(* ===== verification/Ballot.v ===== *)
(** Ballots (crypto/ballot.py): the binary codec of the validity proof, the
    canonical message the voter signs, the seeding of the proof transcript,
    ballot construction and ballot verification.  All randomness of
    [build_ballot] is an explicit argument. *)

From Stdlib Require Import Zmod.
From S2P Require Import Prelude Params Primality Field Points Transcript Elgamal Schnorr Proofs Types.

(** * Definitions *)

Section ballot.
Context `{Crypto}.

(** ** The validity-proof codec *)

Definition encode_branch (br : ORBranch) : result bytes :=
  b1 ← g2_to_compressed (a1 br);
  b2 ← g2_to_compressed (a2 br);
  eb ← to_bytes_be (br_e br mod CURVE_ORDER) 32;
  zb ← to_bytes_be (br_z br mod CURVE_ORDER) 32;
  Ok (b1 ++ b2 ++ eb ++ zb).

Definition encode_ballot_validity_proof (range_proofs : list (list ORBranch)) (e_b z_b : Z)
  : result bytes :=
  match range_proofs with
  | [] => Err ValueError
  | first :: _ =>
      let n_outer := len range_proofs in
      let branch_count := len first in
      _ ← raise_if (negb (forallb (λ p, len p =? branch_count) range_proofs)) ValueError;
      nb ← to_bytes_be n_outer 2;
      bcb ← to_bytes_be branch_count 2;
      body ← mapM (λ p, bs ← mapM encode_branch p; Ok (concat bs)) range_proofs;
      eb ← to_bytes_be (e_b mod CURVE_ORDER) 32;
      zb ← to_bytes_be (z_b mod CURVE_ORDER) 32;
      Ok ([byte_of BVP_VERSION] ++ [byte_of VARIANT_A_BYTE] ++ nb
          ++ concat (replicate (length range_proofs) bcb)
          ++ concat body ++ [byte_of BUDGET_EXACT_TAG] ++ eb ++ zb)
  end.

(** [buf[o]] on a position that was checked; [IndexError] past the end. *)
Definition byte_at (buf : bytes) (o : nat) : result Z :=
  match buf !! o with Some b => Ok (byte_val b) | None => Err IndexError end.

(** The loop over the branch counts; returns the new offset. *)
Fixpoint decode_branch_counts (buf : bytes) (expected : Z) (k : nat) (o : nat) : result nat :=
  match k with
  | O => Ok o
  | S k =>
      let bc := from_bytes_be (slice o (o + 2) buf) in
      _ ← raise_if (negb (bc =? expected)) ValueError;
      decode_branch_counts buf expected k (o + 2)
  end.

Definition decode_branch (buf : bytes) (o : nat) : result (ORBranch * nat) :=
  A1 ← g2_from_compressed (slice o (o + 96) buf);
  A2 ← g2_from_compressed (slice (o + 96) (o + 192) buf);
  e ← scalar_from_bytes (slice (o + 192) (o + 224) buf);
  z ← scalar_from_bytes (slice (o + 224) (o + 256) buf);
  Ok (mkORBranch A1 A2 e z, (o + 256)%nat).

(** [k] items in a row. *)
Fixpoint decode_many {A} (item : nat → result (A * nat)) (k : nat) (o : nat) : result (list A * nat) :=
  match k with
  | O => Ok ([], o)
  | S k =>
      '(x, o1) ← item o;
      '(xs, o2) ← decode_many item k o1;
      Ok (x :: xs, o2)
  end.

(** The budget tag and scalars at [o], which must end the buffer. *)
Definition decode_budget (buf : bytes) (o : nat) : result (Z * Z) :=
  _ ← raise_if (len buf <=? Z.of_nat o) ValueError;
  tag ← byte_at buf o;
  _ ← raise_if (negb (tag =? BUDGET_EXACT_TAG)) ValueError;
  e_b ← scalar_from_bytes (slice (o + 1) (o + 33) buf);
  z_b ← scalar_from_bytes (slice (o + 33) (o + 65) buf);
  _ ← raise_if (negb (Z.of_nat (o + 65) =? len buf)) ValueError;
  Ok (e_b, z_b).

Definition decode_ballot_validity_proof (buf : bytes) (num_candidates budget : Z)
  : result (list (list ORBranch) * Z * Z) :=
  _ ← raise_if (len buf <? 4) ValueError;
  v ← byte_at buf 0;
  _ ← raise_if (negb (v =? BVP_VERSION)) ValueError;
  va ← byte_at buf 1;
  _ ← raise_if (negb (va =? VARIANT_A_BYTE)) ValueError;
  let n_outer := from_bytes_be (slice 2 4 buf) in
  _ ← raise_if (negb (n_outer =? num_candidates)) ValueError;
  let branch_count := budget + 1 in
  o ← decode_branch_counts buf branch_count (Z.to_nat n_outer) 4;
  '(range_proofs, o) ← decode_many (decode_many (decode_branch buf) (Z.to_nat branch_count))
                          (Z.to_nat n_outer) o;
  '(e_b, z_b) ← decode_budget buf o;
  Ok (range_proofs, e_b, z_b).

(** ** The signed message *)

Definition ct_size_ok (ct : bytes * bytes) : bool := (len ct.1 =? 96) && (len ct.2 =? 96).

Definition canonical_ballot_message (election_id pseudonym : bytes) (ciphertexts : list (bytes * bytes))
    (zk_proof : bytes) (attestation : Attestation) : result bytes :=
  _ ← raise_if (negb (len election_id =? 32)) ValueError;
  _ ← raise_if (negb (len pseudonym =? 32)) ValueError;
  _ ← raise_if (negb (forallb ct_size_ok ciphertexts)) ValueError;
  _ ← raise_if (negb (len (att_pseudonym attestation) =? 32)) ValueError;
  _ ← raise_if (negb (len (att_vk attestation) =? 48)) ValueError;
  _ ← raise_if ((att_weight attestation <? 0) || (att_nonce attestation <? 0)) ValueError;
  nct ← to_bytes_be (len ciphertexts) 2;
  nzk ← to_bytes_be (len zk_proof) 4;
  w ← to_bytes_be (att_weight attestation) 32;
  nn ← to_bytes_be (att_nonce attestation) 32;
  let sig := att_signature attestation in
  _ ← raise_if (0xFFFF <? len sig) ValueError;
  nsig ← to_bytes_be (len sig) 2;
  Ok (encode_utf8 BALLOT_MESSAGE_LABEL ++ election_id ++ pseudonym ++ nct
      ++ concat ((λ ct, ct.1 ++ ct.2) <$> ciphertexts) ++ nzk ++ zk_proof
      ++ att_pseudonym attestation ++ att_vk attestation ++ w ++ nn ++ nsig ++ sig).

==

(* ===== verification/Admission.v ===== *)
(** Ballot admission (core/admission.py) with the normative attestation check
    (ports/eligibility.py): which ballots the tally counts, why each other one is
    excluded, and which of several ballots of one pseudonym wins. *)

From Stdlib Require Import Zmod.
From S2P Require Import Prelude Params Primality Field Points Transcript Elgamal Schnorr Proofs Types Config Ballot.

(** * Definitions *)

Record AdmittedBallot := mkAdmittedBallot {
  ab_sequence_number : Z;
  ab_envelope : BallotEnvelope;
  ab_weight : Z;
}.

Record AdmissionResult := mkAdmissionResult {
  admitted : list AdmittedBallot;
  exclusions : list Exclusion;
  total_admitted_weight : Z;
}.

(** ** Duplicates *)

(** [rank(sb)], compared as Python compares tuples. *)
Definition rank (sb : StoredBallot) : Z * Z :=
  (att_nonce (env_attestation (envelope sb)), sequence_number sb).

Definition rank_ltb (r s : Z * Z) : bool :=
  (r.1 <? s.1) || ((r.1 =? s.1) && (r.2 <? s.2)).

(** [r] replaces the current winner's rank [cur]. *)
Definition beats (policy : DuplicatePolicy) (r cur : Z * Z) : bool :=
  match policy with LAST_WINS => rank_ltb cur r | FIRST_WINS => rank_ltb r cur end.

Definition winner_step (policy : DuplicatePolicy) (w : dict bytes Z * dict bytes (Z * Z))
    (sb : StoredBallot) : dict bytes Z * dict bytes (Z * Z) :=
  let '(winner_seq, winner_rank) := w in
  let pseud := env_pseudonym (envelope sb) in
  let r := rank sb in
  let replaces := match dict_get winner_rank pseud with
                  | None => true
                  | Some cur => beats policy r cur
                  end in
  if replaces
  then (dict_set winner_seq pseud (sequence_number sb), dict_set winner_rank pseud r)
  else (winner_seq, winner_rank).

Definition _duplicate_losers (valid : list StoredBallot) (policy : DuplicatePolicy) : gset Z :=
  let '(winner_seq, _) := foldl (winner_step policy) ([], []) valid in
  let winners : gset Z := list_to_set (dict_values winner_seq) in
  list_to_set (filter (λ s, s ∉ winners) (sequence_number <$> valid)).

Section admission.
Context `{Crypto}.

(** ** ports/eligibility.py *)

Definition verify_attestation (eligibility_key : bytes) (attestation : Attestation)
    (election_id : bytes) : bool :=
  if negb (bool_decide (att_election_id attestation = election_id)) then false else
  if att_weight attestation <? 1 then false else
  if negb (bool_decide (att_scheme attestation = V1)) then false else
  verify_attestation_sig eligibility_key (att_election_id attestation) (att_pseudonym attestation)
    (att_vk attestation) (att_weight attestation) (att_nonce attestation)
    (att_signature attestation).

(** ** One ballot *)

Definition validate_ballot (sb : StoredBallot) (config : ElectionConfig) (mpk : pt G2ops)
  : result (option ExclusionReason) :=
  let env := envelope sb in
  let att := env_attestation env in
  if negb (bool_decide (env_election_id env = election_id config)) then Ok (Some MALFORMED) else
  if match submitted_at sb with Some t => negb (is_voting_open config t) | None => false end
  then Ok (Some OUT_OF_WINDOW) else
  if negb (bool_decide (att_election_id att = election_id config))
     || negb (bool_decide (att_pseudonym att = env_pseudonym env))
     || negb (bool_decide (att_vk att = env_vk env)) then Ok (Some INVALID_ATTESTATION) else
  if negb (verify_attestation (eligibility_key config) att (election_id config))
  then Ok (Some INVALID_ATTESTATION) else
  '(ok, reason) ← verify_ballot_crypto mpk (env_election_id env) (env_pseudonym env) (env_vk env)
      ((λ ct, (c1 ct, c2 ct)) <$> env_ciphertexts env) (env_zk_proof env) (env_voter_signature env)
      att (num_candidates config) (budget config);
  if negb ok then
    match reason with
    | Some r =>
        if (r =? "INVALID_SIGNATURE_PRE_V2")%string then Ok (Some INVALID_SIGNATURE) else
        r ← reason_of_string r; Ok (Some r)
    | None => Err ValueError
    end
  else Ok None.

# Work to be completed:
Of all the entries above, how many lines contain "policy"? Give the number alone.

# Solution for this exercise:
6